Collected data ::
(* ===== verification/BlockSections.v ===== *)
(** * Block sections as the validators read and miners write them

    src/validation/src/sections.rs: the parsers of the three sections of a block and
    their serializers, and the error type of src/validation/src/lib.rs. Transactions are
    parsed and printed by ergo-lib ([SectionIO], [TxPrinter]); VLQ integers are those of
    [SigmaIO]. *)

From S2P Require Import Prelude Bytes Vlq Frame ChainConfig VotingCodec Header Sections.
Import Vlq ChainConfig VotingCodec Sections.

(** [Transaction::sigma_serialize_bytes]. *)
Class TxPrinter (Tx : Type) := tx_serialize : Tx -> option (list Z).

(** The parser inverts the printer and stops where it stopped. *)
Class TxPrinterLaws (Tx : Type) `{SectionIO Tx, TxPrinter Tx} : Prop :=
  parse_printed : forall tx bs r, tx_serialize tx = Some bs -> tx_parse (bs ++ r) = Some (tx, r).

Module BlockSections.

(** Why a section does not parse or serialize. *)
Inductive parse_reason :=
  | TooShort
  | Vlq (what : string)
  | ProofTruncated (proof_size remaining : Z)
  | BadTx (i : Z)
  | FieldTruncated (i : Z)
  | FieldShort (i value_len remaining : Z)
  | OutputSerialization
  | TxSerialization (i : Z)
  | FieldTooLong (i len : Z)
  | ParamLength (id len : Z)
  | NoParameters.

Inductive ValidationError :=
  | SectionParse (section_type : Z) (reason : parse_reason)
  | HeaderIdMismatch (section_type : Z) (expected got : list Z)
  | ProofDigestMismatch (expected got : list Z)
  | StateRootMismatch (expected got : list Z)
  | ProofVerificationFailed (reason : string)
  | IntraBlockDoubleSpend (box_id : list Z)
  | TransactionInvalid (index : Z) (reason : string)
  | BlockCostExceeded (cost max_cost : Z)
  | BlockVersionMismatch (expected got : Z)
  | MissingProof
  | HeightMismatch (expected got : Z)
  | StateOperationFailed (reason : string)
  | ParameterMismatch (height : Z) (expected actual : gmap Z Z)
  | ProposedUpdateMismatch (height : Z) (expected actual : list Z).

Record ParsedAdProofs := mk_proofs {
  ap_header_id : list Z;
  proof_bytes : list Z;
}.

Record ParsedBlockTransactions (Tx : Type) := mk_block_txs {
  bt_header_id : list Z;
  block_version : Z;
  transactions : list Tx;
}.
Arguments mk_block_txs {Tx}.
Arguments bt_header_id {Tx}.
Arguments block_version {Tx}.
Arguments transactions {Tx}.

Record ParsedExtension := mk_extension {
  ext_header_id : list Z;
  ext_fields : list extension_field;
}.

Section Parse.
Context {Tx RuleStatus : Type} `{SectionIO Tx} `{SigmaIO RuleStatus} `{TxPrinter Tx}.

Definition zlen {A} (l : list A) : Z := Z.of_nat (length l).

(** The header id, and the cursor behind it. *)
Definition split_id (type_id : Z) (data : list Z) : result ValidationError (list Z * list Z) :=
  if (length data <? 33)%nat then Err (SectionParse type_id TooShort)
  else Ok (take 32 data, drop 32 data).

Definition parse_ad_proofs (data : list Z) : result ValidationError ParsedAdProofs :=
  let? (header_id, l) := split_id 104 data in
  let? (proof_size, l) := ok_or (get_u32 l) (SectionParse 104 (Vlq "proof_size")) in
  if zlen l <? proof_size then Err (SectionParse 104 (ProofTruncated proof_size (zlen l)))
  else Ok (mk_proofs header_id (take (Z.to_nat proof_size) l)).

(** [Transaction::sigma_parse] in a loop; what is left of the cursor is dropped. *)
Fixpoint parse_txs (n : nat) (i : Z) (l : list Z) : result ValidationError (list Tx) :=
  match n with
  | O => Ok []
  | S n' =>
      let? (tx, l) := ok_or (tx_parse l) (SectionParse 102 (BadTx i)) in
      let? txs := parse_txs n' (i + 1) l in
      Ok (tx :: txs)
  end.

Definition parse_block_transactions (data : list Z) : result ValidationError (ParsedBlockTransactions Tx) :=
  let? (header_id, l) := split_id 102 data in
  let? (ver_or_count, l) := ok_or (get_u32 l) (SectionParse 102 (Vlq "ver_or_count")) in
  let? (version, tx_count, l) :=
    (if BLOCK_VERSION_SENTINEL <? ver_or_count then
       let? (count, l) := ok_or (get_u32 l) (SectionParse 102 (Vlq "tx_count")) in
       Ok (ver_or_count - BLOCK_VERSION_SENTINEL, count, l)
     else Ok (1, ver_or_count, l)) in
  let? txs := parse_txs (Z.to_nat tx_count) 0 l in
  Ok (mk_block_txs header_id version txs).

Fixpoint parse_fields (n : nat) (i : Z) (l : list Z) : result ValidationError (list extension_field) :=
  match n with
  | O => Ok []
  | S n' =>
      match l with
      | k0 :: k1 :: value_len :: l =>
          if zlen l <? value_len then Err (SectionParse 108 (FieldShort i value_len (zlen l)))
          else
            let? fields := parse_fields n' (i + 1) (drop (Z.to_nat value_len) l) in
            Ok (((k0, k1), take (Z.to_nat value_len) l) :: fields)
      | _ => Err (SectionParse 108 (FieldTruncated i))
      end
  end.

Definition parse_extension (data : list Z) : result ValidationError ParsedExtension :=
  let? (header_id, l) := split_id 108 data in
  let? (field_count, l) := ok_or (get_u16 l) (SectionParse 108 (Vlq "field_count")) in
  let? fields := parse_fields (Z.to_nat field_count) 0 l in
  Ok (mk_extension header_id fields).

(** ** Serializers *)

Definition serialize_ad_proofs (header_id proof_bytes : list Z) : list Z :=
  header_id ++ put_u32 (as_u32 (zlen proof_bytes)) ++ proof_bytes.

Fixpoint serialize_txs (i : Z) (txs : list Tx) : result ValidationError (list Z) :=
  match txs with
  | [] => Ok []
  | tx :: txs' =>
      let? tx_bytes := ok_or (tx_serialize tx) (SectionParse 102 (TxSerialization i)) in
      let? rest := serialize_txs (i + 1) txs' in
      Ok (tx_bytes ++ rest)
  end.

(** The version sentinel is written for every version. *)
Definition serialize_block_transactions (header_id : list Z) (block_version : Z) (txs : list Tx)
    : result ValidationError (list Z) :=
  let? body := serialize_txs 0 txs in
  Ok (header_id ++ put_u32 (add_u32 BLOCK_VERSION_SENTINEL block_version) ++ put_u32 (as_u32 (zlen txs)) ++ body).

Fixpoint serialize_fields (i : Z) (fields : list extension_field) : result ValidationError (list Z) :=
  match fields with
  | [] => Ok []
  | (key, value) :: fields' =>
      if 255 <? zlen value then Err (SectionParse 108 (FieldTooLong i (zlen value)))
      else
        let? rest := serialize_fields (i + 1) fields' in
        Ok ([key.1; key.2; as_u8 (zlen value)] ++ value ++ rest)
  end.

(** The count is written as a [u32], where the parser reads a [u16]. *)
Definition serialize_extension (header_id : list Z) (fields : list extension_field)
    : result ValidationError (list Z) :=
  let? body := serialize_fields 0 fields in
  Ok (header_id ++ put_u32 (as_u32 (zlen fields)) ++ body).

End Parse.

(** ** What is written is read back *)

Section RoundTrip.
Context {Tx RuleStatus : Type} `{SectionIO Tx} `{SigmaIOLaws RuleStatus}.

Lemma split_id_app type_id header_id l :
  length header_id = 32%nat -> l <> [] -> split_id type_id (header_id ++ l) = Ok (header_id, l).
Proof.
  intros Hh Hl. unfold split_id. rewrite length_app, Hh.
  destruct (Nat.ltb_spec (32 + length l) 33); [destruct l; cbn in *; [done|lia]|].
  by rewrite <- Hh, take_app_length, drop_app_length.
Qed.

Lemma put_u32_app_ne v r : put_u32 v ++ r <> [].
Proof. intros [E _]%app_eq_nil. by apply put_u32_nonempty in E. Qed.

Lemma ad_proofs_roundtrip header_id proof trail :
  length header_id = 32%nat -> zlen proof <= U32_MAX ->
  parse_ad_proofs (serialize_ad_proofs header_id proof ++ trail) = Ok (mk_proofs header_id proof).
Proof.
  intros Hh Hp. unfold parse_ad_proofs, serialize_ad_proofs. rewrite <- !app_assoc.
  rewrite split_id_app by (done || apply put_u32_app_ne). cbn [result_bind].
  rewrite get_put_u32 by apply as_u32_range. cbn [ok_or result_bind].
  rewrite as_u32_small by (unfold zlen in *; int_unfold; lia). unfold zlen. rewrite length_app.
  destruct (Z.ltb_spec (Z.of_nat (length proof + length trail)) (Z.of_nat (length proof))); [lia|].
  by rewrite Nat2Z.id, take_app_length.
Qed.

Lemma txs_roundtrip `{!TxPrinter Tx, !TxPrinterLaws Tx} txs i j body trail :
  serialize_txs i txs = Ok body -> parse_txs (length txs) j (body ++ trail) = Ok txs.
Proof.
  revert i j body. induction txs as [|tx txs IH]; intros i j body E; [done|].
  cbn [serialize_txs] in E. destruct (tx_serialize tx) as [bs|] eqn:Etx; [|done]. cbn in E.
  destruct (serialize_txs (i + 1) txs) as [rest|] eqn:Er; [|done]. cbn in E. injection E as <-.
  cbn [length parse_txs]. rewrite <- app_assoc, (parse_printed tx bs) by done. cbn [ok_or result_bind].
  by rewrite (IH (i + 1) (j + 1) rest).
Qed.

Exercise objective :: Among the lines above, please count those that contain the string "else" and write the number by itself.

Written response :: 5